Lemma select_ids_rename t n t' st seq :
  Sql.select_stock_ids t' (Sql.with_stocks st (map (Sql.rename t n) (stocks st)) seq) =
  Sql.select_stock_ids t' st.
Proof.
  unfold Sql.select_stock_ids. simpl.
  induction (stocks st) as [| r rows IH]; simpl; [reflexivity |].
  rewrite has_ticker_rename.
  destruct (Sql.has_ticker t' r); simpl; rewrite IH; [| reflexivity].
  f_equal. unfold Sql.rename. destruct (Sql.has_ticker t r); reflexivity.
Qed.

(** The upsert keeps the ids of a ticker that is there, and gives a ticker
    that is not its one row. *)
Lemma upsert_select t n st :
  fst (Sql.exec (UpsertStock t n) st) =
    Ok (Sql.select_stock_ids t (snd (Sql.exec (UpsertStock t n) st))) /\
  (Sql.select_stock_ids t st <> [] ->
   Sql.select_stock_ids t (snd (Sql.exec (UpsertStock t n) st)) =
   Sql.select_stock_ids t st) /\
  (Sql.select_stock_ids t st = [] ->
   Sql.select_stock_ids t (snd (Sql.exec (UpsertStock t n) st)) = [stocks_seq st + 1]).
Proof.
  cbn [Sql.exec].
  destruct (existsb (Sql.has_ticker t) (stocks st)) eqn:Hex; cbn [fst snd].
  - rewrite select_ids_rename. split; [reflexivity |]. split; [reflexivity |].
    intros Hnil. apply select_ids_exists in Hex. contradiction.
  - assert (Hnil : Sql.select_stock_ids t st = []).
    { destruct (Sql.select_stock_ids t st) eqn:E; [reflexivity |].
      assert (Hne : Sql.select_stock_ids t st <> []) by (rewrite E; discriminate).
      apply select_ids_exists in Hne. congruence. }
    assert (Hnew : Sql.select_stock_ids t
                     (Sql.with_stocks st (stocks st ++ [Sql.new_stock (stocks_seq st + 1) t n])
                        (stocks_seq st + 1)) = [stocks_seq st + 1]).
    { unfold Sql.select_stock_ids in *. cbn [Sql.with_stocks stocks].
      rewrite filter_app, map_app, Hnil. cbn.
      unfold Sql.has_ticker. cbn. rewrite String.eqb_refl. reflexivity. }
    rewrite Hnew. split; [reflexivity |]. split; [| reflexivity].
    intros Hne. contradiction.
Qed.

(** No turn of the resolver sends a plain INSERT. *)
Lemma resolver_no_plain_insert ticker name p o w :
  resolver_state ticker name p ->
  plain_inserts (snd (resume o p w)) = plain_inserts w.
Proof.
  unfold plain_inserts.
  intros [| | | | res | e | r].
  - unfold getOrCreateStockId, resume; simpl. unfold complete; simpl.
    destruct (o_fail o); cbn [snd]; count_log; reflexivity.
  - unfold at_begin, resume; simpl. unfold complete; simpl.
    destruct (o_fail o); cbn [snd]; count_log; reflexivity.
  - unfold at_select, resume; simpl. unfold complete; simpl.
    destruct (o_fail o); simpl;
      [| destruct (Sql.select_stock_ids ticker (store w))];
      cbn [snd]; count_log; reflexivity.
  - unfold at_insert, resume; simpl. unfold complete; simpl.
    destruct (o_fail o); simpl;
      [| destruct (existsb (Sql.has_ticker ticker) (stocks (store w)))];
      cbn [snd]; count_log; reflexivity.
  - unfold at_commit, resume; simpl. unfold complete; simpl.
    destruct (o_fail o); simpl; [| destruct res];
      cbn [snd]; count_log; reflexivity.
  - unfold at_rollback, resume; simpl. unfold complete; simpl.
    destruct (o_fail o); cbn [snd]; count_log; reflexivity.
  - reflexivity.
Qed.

· · · · ·

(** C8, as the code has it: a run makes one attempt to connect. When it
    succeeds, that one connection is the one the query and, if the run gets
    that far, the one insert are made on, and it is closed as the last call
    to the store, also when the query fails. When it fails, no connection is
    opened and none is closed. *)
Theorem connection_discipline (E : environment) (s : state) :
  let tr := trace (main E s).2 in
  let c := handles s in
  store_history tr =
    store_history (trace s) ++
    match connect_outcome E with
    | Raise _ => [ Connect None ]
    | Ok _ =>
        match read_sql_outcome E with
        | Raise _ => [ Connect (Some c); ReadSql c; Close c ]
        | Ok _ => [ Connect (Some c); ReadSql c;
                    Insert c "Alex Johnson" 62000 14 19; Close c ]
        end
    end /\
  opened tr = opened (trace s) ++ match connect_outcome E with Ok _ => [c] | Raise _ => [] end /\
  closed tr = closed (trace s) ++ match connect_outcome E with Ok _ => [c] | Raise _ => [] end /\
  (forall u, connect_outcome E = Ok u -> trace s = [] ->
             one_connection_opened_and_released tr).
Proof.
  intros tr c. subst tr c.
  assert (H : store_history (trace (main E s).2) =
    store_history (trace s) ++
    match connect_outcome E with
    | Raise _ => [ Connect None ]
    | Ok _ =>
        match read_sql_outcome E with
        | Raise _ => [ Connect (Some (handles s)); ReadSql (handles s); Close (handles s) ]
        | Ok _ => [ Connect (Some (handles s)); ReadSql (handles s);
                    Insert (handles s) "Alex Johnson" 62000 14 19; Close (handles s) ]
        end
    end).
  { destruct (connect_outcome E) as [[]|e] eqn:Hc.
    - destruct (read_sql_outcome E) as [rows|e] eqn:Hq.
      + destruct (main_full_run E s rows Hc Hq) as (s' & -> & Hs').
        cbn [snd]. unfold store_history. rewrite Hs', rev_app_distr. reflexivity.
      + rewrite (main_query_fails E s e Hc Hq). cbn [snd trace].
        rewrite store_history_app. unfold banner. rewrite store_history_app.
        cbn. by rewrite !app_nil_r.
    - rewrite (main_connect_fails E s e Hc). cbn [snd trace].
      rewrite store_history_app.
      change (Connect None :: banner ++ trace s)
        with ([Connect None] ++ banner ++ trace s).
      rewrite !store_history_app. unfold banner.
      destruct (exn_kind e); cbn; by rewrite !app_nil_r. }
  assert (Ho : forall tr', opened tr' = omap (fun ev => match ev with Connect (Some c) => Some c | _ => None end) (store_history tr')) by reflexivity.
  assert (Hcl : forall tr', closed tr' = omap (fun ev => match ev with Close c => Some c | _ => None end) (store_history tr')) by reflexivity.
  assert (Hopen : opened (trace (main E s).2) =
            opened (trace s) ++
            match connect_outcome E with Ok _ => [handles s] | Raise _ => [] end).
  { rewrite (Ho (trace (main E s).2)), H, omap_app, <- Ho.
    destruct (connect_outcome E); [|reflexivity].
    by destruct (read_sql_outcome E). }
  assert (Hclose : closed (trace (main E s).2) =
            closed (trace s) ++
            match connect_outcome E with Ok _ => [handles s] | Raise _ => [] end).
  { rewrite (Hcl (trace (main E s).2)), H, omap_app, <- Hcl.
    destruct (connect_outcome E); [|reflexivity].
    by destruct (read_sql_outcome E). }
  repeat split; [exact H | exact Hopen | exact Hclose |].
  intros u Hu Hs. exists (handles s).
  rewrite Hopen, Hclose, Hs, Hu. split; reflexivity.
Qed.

· · · · ·

_What you have to do_: For the material above, reproduce exactly the lines from the line with "intros Hnil. apply" to the line with "(Sql.with_stocks st (stocks", inclusive, and exclude all others.

_Response to this exercise_:
    intros Hnil. apply select_ids_exists in Hex. contradiction.
  - assert (Hnil : Sql.select_stock_ids t st = []).
    { destruct (Sql.select_stock_ids t st) eqn:E; [reflexivity |].
      assert (Hne : Sql.select_stock_ids t st <> []) by (rewrite E; discriminate).
      apply select_ids_exists in Hne. congruence. }
    assert (Hnew : Sql.select_stock_ids t
                     (Sql.with_stocks st (stocks st ++ [Sql.new_stock (stocks_seq st + 1) t n])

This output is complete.